(* ===== verification/Dispatcher.v ===== *)
(** * The webhook dispatcher (internal/webhook/dispatcher.go)

    Fan-out of an event into one durable job per matching subscription, the
    delivery of one claimed job with its retry policy, the manual redrive and
    the polling loop.  The store and the queue are the interfaces of [Webhook]
    and [Queue]; net/http is the class [HTTP]. *)

From S2P Require Import Prelude Float64 Table Logging Queue Webhook.

Record Request := mkRequest {
  rq_Method : string;
  rq_URL : string;
  rq_Header : list (string * string);
  rq_Body : string;
}.

(** net/http: whether a URL can be requested at all, and the response status
    of a request sent. *)
Class HTTP (W : Type) := {
  http_URL_error : string → option goerr;
  http_Do : Ctx → Request → M W (res Z);
}.

Definition DefaultBackoffBase : Duration := 30 * Second.
Definition DefaultBackoffMax : Duration := 30 * Minute.
Definition DefaultMaxAttempts : Z := 8.

(** The settings of a [Dispatcher]. *)
Record Dispatcher := mkDispatcher {
  BackoffBase : Duration;
  BackoffMax : Duration;
  MaxAttempts : Z;
}.

Definition NewDispatcher : Dispatcher :=
  mkDispatcher DefaultBackoffBase DefaultBackoffMax DefaultMaxAttempts.

Definition matchesEventType (sub : Subscription) (eventType : string) : bool :=
  match sub_EventTypes sub with
  | [] => true
  | ts => existsb (λ t, String.eqb t eventType) ts
  end.
(* ===== verification/Storage.v ===== *)
(** * Message storage (internal/storage)

    The [Store] contract, as an interface and as the laws its clients use, and
    the Postgres backend.  The maildir backend is in [Maildir]. *)

From S2P Require Import Prelude Table Webhook.

(** ** The interface (store.go) *)

Definition FlagSeen : string := "\Seen".
Definition FlagAnswered : string := "\Answered".
Definition FlagFlagged : string := "\Flagged".
Definition FlagDeleted : string := "\Deleted".
Definition FlagDraft : string := "\Draft".

Definition OutboxMailbox : string := "Outbox".

Record MessageRef := mkRef { rf_Vhost : string; rf_Mailbox : string; rf_Key : string }.

#[export] Instance MessageRef_eq_dec : EqDecision MessageRef.
Proof. solve_decision. Defined.

Record MessageMeta := mkMeta {
  mm_Ref : MessageRef;
  mm_Size : Z;
  mm_Flags : list string;
  mm_CreatedAt : Time;
}.

(** A body is an [io.Reader]: the bytes it yields, or its read error. *)
Class MessageStore (W : Type) := {
  s_Write : Ctx → string → string → res string → M W (res MessageRef);
  s_Read : Ctx → MessageRef → M W (res string);
  s_List : Ctx → string → string → M W (res (list MessageMeta));
  s_ListVhost : Ctx → string → M W (res (list MessageMeta));
  s_UpdateFlags : Ctx → MessageRef → list string → M W (res unit);
  s_Delete : Ctx → MessageRef → M W (res unit);
}.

.....

Aim of the task: Would you quote everything above from the line containing "t eventType) ts" down to the line containing "Definition FlagFlagged : string"? Include both of those lines and nothing else.

Result for this task:
  | ts => existsb (λ t, String.eqb t eventType) ts
  end.
(* ===== verification/Storage.v ===== *)
(** * Message storage (internal/storage)

    The [Store] contract, as an interface and as the laws its clients use, and
    the Postgres backend.  The maildir backend is in [Maildir]. *)

From S2P Require Import Prelude Table Webhook.

(** ** The interface (store.go) *)

Definition FlagSeen : string := "\Seen".
Definition FlagAnswered : string := "\Answered".
Definition FlagFlagged : string := "\Flagged".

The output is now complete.